What to produce. Go through the material below and copy all lines with "when".

Listed entries.
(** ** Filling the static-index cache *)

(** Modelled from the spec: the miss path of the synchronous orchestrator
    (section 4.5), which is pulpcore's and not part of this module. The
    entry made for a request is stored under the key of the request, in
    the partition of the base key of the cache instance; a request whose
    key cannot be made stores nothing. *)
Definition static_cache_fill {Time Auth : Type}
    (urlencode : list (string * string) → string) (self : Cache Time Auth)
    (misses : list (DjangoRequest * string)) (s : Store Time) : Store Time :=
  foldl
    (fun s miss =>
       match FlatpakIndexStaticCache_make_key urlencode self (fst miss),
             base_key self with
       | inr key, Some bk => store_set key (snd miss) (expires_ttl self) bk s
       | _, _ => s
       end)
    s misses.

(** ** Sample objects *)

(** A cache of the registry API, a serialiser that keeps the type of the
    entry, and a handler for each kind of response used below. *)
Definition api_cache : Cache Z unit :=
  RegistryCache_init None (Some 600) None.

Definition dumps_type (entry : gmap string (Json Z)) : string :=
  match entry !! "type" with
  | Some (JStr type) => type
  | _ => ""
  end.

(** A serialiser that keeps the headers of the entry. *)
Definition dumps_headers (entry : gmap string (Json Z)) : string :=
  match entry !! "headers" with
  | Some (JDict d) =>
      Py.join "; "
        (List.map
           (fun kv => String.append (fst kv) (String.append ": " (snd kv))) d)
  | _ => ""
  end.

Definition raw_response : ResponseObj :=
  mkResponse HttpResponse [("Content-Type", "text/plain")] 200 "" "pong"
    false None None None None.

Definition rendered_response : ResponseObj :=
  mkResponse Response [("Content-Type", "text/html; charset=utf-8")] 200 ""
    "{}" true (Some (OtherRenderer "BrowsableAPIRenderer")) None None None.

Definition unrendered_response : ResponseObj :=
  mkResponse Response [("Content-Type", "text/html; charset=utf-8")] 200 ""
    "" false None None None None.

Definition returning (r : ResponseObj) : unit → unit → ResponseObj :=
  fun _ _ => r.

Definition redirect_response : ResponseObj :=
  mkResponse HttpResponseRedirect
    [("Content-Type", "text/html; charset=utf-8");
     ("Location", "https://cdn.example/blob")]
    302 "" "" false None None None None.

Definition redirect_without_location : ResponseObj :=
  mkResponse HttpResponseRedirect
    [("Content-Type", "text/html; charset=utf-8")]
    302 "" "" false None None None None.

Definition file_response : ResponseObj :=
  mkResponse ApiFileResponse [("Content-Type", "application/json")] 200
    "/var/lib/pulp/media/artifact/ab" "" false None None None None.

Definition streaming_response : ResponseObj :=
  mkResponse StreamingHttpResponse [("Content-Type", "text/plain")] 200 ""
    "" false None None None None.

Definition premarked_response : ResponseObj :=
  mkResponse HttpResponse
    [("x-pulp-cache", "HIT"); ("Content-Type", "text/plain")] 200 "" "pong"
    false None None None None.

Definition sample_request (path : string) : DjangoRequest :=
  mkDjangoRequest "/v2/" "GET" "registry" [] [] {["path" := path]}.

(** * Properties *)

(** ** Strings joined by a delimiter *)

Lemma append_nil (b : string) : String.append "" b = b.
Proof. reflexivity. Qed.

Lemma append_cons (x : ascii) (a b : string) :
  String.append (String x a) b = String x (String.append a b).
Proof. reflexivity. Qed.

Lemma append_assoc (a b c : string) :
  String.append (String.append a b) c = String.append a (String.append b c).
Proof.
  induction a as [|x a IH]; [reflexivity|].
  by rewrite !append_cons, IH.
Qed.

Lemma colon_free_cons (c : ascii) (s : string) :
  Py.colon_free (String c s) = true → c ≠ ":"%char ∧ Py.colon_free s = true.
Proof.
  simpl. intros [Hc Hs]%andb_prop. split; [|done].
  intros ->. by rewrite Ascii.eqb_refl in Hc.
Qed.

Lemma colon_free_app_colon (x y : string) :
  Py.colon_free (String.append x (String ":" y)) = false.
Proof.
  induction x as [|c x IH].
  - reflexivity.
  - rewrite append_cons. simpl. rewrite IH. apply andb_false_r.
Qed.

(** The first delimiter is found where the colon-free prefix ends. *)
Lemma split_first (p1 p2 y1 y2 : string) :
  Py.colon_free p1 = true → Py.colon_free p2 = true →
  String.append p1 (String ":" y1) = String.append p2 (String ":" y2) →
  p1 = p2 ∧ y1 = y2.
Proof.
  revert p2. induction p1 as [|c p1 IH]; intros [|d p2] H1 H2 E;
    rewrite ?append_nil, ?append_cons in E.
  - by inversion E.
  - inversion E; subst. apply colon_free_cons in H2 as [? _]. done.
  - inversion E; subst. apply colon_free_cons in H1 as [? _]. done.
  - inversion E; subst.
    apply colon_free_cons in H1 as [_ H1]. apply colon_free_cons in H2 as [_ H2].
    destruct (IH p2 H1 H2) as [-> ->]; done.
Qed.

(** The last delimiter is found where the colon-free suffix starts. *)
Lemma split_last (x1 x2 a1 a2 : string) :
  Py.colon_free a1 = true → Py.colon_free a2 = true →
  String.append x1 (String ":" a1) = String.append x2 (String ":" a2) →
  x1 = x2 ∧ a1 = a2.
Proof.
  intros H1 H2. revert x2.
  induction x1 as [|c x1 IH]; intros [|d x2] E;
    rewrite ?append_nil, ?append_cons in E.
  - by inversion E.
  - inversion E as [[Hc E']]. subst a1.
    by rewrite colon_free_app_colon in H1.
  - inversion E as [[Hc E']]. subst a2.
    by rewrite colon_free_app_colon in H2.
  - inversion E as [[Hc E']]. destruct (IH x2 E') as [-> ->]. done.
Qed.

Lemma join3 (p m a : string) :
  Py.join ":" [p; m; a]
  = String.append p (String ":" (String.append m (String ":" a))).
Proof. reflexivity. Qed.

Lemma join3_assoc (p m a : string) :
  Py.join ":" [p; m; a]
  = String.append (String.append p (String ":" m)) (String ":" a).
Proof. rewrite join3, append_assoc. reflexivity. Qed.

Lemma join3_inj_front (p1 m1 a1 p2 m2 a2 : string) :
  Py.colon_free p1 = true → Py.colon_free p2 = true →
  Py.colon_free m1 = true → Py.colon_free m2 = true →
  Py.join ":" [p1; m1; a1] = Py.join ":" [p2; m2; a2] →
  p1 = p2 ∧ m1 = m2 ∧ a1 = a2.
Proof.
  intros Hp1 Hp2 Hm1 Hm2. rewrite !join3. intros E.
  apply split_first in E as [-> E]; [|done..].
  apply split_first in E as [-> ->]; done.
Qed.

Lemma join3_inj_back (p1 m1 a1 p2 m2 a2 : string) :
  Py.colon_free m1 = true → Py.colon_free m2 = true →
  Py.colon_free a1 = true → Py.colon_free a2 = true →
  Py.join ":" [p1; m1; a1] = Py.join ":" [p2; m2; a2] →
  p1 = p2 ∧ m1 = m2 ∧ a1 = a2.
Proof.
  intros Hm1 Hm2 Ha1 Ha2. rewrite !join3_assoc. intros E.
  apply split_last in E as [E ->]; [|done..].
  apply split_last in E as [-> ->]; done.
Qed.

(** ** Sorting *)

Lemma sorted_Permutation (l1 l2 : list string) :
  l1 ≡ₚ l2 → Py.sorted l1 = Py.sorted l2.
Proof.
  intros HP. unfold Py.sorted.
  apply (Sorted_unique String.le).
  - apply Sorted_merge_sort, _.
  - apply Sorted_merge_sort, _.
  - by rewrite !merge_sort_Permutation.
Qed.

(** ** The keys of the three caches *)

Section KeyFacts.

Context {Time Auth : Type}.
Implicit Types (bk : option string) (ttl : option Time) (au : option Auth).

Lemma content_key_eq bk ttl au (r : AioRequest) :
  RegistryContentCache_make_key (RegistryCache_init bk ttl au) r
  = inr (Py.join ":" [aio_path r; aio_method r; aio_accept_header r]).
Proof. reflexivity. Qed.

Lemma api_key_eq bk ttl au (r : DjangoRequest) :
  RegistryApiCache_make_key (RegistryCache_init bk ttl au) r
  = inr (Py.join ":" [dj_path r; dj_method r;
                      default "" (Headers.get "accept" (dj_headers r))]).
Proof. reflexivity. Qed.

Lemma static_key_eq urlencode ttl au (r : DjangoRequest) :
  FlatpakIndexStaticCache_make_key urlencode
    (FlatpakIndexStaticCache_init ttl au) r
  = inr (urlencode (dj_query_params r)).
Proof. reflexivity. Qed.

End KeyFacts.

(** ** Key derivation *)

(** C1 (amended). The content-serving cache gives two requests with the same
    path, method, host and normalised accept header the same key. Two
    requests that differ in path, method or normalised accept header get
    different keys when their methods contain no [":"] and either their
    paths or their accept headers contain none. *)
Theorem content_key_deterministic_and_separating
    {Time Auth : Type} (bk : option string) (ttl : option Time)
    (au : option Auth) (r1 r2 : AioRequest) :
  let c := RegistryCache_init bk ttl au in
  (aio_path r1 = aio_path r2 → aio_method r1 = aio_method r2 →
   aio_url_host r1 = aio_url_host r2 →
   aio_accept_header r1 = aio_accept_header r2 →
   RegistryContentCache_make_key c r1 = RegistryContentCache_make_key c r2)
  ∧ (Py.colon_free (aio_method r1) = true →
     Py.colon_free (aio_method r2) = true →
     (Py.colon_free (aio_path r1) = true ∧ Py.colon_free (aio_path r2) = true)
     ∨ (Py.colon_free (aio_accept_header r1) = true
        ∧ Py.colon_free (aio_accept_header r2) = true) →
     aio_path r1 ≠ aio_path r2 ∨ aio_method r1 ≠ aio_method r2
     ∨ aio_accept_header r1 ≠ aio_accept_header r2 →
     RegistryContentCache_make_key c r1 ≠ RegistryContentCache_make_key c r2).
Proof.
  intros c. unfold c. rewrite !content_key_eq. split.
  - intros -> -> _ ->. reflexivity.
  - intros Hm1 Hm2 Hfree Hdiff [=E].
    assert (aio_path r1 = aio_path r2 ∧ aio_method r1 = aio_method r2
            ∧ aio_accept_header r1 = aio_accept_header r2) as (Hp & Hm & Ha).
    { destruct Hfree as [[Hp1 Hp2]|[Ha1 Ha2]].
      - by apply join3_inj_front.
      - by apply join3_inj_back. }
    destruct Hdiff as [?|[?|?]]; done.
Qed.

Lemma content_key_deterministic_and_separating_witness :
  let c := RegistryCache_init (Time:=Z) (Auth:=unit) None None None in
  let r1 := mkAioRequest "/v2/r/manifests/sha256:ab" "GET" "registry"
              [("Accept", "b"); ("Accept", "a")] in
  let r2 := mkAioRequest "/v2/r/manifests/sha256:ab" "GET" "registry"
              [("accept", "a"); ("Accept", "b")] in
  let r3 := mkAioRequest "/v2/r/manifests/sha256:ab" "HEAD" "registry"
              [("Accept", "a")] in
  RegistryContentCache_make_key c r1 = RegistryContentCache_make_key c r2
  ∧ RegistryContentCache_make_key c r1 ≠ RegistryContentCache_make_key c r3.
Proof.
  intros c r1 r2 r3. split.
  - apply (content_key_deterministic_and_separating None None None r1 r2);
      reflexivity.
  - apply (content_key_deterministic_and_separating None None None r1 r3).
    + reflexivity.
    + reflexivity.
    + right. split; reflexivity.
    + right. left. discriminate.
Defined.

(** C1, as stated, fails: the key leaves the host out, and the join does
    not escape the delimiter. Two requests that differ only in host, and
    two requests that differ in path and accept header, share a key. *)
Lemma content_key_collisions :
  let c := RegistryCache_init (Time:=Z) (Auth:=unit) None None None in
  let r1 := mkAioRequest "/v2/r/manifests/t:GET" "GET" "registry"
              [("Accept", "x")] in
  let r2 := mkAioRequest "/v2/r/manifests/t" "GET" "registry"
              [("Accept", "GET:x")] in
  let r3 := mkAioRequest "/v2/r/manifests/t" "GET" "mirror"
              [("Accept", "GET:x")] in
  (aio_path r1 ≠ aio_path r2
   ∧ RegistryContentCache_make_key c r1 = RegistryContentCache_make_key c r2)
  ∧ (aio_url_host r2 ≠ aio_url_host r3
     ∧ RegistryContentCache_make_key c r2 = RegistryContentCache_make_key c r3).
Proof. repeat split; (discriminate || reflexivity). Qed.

==

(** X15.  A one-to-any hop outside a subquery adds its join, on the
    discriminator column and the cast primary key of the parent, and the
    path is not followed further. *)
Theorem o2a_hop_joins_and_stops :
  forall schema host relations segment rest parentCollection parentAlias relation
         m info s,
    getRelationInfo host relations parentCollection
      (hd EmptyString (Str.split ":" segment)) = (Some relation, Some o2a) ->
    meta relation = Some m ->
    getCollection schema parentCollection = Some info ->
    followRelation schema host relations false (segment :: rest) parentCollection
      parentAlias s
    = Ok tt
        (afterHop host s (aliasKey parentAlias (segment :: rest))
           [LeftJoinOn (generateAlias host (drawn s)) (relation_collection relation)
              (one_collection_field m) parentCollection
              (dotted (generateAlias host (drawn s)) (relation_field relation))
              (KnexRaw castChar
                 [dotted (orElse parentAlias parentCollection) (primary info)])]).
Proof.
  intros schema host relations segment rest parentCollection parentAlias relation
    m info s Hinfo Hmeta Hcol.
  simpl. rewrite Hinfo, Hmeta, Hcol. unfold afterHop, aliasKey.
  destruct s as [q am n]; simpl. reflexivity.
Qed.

--

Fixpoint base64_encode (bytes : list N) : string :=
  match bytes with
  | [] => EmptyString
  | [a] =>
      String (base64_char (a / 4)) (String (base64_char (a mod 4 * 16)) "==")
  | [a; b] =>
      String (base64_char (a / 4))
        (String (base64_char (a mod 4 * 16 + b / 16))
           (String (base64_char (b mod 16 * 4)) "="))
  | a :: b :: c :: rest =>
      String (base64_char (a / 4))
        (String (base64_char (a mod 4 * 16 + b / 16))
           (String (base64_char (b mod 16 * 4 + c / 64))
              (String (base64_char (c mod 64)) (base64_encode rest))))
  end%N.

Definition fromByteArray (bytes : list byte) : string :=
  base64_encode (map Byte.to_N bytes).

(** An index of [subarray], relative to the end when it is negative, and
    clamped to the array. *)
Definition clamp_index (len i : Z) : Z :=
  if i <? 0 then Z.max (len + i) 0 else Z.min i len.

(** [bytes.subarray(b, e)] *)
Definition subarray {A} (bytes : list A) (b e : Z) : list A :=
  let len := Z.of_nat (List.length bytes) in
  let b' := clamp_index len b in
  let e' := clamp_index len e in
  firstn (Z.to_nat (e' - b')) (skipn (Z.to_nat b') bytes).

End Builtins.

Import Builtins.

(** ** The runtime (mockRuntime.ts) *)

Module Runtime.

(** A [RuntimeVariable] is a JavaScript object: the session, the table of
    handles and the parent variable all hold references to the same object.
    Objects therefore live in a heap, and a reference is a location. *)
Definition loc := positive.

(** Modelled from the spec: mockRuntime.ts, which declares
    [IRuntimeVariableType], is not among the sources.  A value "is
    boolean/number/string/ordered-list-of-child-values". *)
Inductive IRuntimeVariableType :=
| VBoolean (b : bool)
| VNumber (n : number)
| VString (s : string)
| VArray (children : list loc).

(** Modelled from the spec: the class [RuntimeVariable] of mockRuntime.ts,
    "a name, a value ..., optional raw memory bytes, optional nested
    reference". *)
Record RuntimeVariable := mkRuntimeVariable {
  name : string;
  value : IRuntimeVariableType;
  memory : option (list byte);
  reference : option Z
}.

Response box.
    different keys when their methods contain no [":"] and either their
(** An index of [subarray], relative to the end when it is negative, and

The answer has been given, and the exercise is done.